Before we discuss specifics for Scotland, I would like to remind everyone that we are literally asking to be surprised by event risks of this sort in general as markets have been rather sleepy- evidenced by low volatility. In our assessment, this lull is a direct result of quantitative easing and related efforts by central bankers around the world that make risky assets appear less risky. Except, of course, the world is a risky place. So when something does pop up, the markets are taken by “surprise.” Just as the sterling fell sharply, the same could happen to the S&P 500 or any other investment. After all, keep in mind that the independence vote is not news; neither is the fact that the yes-vote has been gathering steam. In this complacent market environment risks are being suppressed until they can’t be ignored any longer – then they break out with a vengeance. It’s in this context that investors may want to stress test their portfolios in general- the lack of volatility in your portfolio may be deceiving.

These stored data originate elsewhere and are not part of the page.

(** * Dafny-VSCode language server: backend supervision

    A shallow embedding of the parts of the language server that talk to
    the Dafny backend process: the version probe of
    [server/src/backend/dependencyVerifier.ts], the connection handlers
    of the server's entry module, the rename provider of
    [server/src/backend/features/renameProvider.ts] and the types
    [VerificationStatus] and [VerificationResult]. The supervisor, the
    dispatcher and the framer, whose code is not among these sources,
    are modelled from the specification.

    JavaScript strings are modelled as [string], indices as [Z] (so that
    the [-1] of [indexOf] is a value like any other), promises by their
    settlement, and callbacks by state-passing functions. *)

From Stdlib Require Import String Ascii ZArith List Bool Arith Lia.
Import ListNotations.

Local Open Scope string_scope.
Local Open Scope Z_scope.

(* ===================================================================== *)
(** * JavaScript string primitives *)
(* ===================================================================== *)

Module JS.

(** The line feed, ["\n"] in the source. *)
Definition LF : ascii := Ascii.ascii_of_nat 10.
Definition newline : string := String LF EmptyString.

Definition len (s : string) : Z := Z.of_nat (String.length s).

(** Indices handed to [indexOf] and [substring] are first clamped to
    the range [0 .. length]. *)
Definition clamp (s : string) (i : Z) : Z := Z.min (Z.max i 0) (len s).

Event risk means that once the event is over, reality ought to settle in. If the vote is NO, i.e. Scotland remains part of the UK, it might cause a relief rally in the sterling. However, if the vote is YES, the outcome isn’t all that obvious. Notably, while everyone is now glued to watching each poll, is Scottish independence, in the short-run might mean more uncertainty as it could trigger, amongst others, a challenge to Prime Minister David Cameron’s government; there’s also a lot of uncertainty around what might happen to the North Sea oil assets. But let’s not forget that Scotland comprises less than 10% of Britain’s GDP. Let’s also not forget that when a country splits up, there may be a flight of mobile capital to the stronger. While Scots rightfully show that that they do quite well based on numerous economic measures, the vulnerability remains with Scotland, as it has to play catch-up with institutions building: what happens if depositors move their deposits from Edinburgh to London? An asset-liability mismatch for the financial sector could be rather precarious as the Scottish financial system is about thirteen times Scotland’s GDP. If there is no access to a lender of last resort, it could destabilize Scotland.

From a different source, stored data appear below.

(** X11. Without an integration config, the sender address of a message
    that reaches the transport is never empty and is the [from] of the
    request, or [EMAIL_FROM], or [EMAIL_USER]: since the resolver has
    required [EMAIL_USER], the built-in address is never the one used
    for want of another. The sender name is never empty either. *)
Theorem environment_sender_address net env options t m :
  integrationConfig options = None ->
  In (SentMail t m) (log_of (sendEmail net env options)) ->
  exists name e,
    mail_from m = dquote +:+ name +:+ dquote +:+ " <" +:+ e +:+ ">" /\
    name <> EmptyString /\ e <> EmptyString /\
    (from options = Some e \/
     (absent_or_empty (from options) /\ env !! "EMAIL_FROM" = Some e) \/
     (absent_or_empty (from options) /\
      absent_or_empty (env !! "EMAIL_FROM") /\
      env !! "EMAIL_USER" = Some e)).
Proof.
  intros Hnone H. apply sendEmail_log_inv in H. destruct H as (Ht & ->).
  rewrite Hnone in Ht. apply createTransporter_env_inv in Ht.
  destruct Ht as (Hu & _). apply truthy_true_iff in Hu.
  destruct Hu as (u & Hu & Hu').
  unfold mailOptions_of, from_header, fromName_of, fromEmail_of.
  cbn [mail_from]. rewrite Hnone, Hu.
  eexists. eexists. split; [reflexivity |]. split.
  - destruct (fromName options) as [[|c n]|];
      destruct (env !! "EMAIL_FROM_NAME") as [[|c' n']|]; discriminate.
  - destruct (from options) as [[|c f]|];
      destruct (env !! "EMAIL_FROM") as [[|c' f']|];
      destruct u as [|c'' u]; try congruence; unfold absent_or_empty;
      simpl; (split; [discriminate | auto 10]).
Qed.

The European Union, in our assessment, will initially play tough, arguing that Scotland will have to apply (and fulfill all criteria) to become an EU member, but ultimately would like an independent Scotland to become a member. Conversely, Scotland may try to take hostage some oil assets. In short, it will be haggling over haggis – a solution to many issues will be negotiated. This would take time.
There’s a silver lining in all of this:
Greater volatility is good. It’s not good for asset prices, but it’s good for the price discovery process and, as such, the long-term health of one’s portfolio. It’s not healthy that risky assets appear almost risk free, as it encourages capital misallocation, thus inducing bubbles and subsequent crashes.
Greater volatility is good for currency investors. You may argue you don’t care about those currently speculators, but you should, as 30% to 50% of international equity returns are due to currency moves. If you hedge out currency risk you are missing opportunities. If you ignore currency risk, you are taken for a ride. Active management of currency risk is something prudent investors may want to consider – and the latest flare-up may be the canary in the coal-mine that it’s about time investors take currency risk seriously.
Opportunities are being created. The same poll that suggested Scots will vote for independence also suggested 44% of Scots believe Scotland would be worse off economically as an independent country (vs 35% thinking Scotland would be better off); similarly, 41% of Scots thought they would be personally worse off with Scotland as an independent country (21% thought they would be better off). To me this suggests a proud Scot may well indicate in a poll that they favor independence, but it doesn’t mean they’ll vote that way. In a world where asset prices are expensive, it’s refreshing to see value opportunities in the markets. And if there’s a ‘YES’ vote, the opportunity may get even better.
On Tuesday, September 16, 2014, please join me for a “fireside chat.” We will make most of the hour available for you to ask questions. Please register to participate. We no longer record our webinars (the regulatory overhead is too much hassle), so join live to get answers to the questions you always wanted to ask.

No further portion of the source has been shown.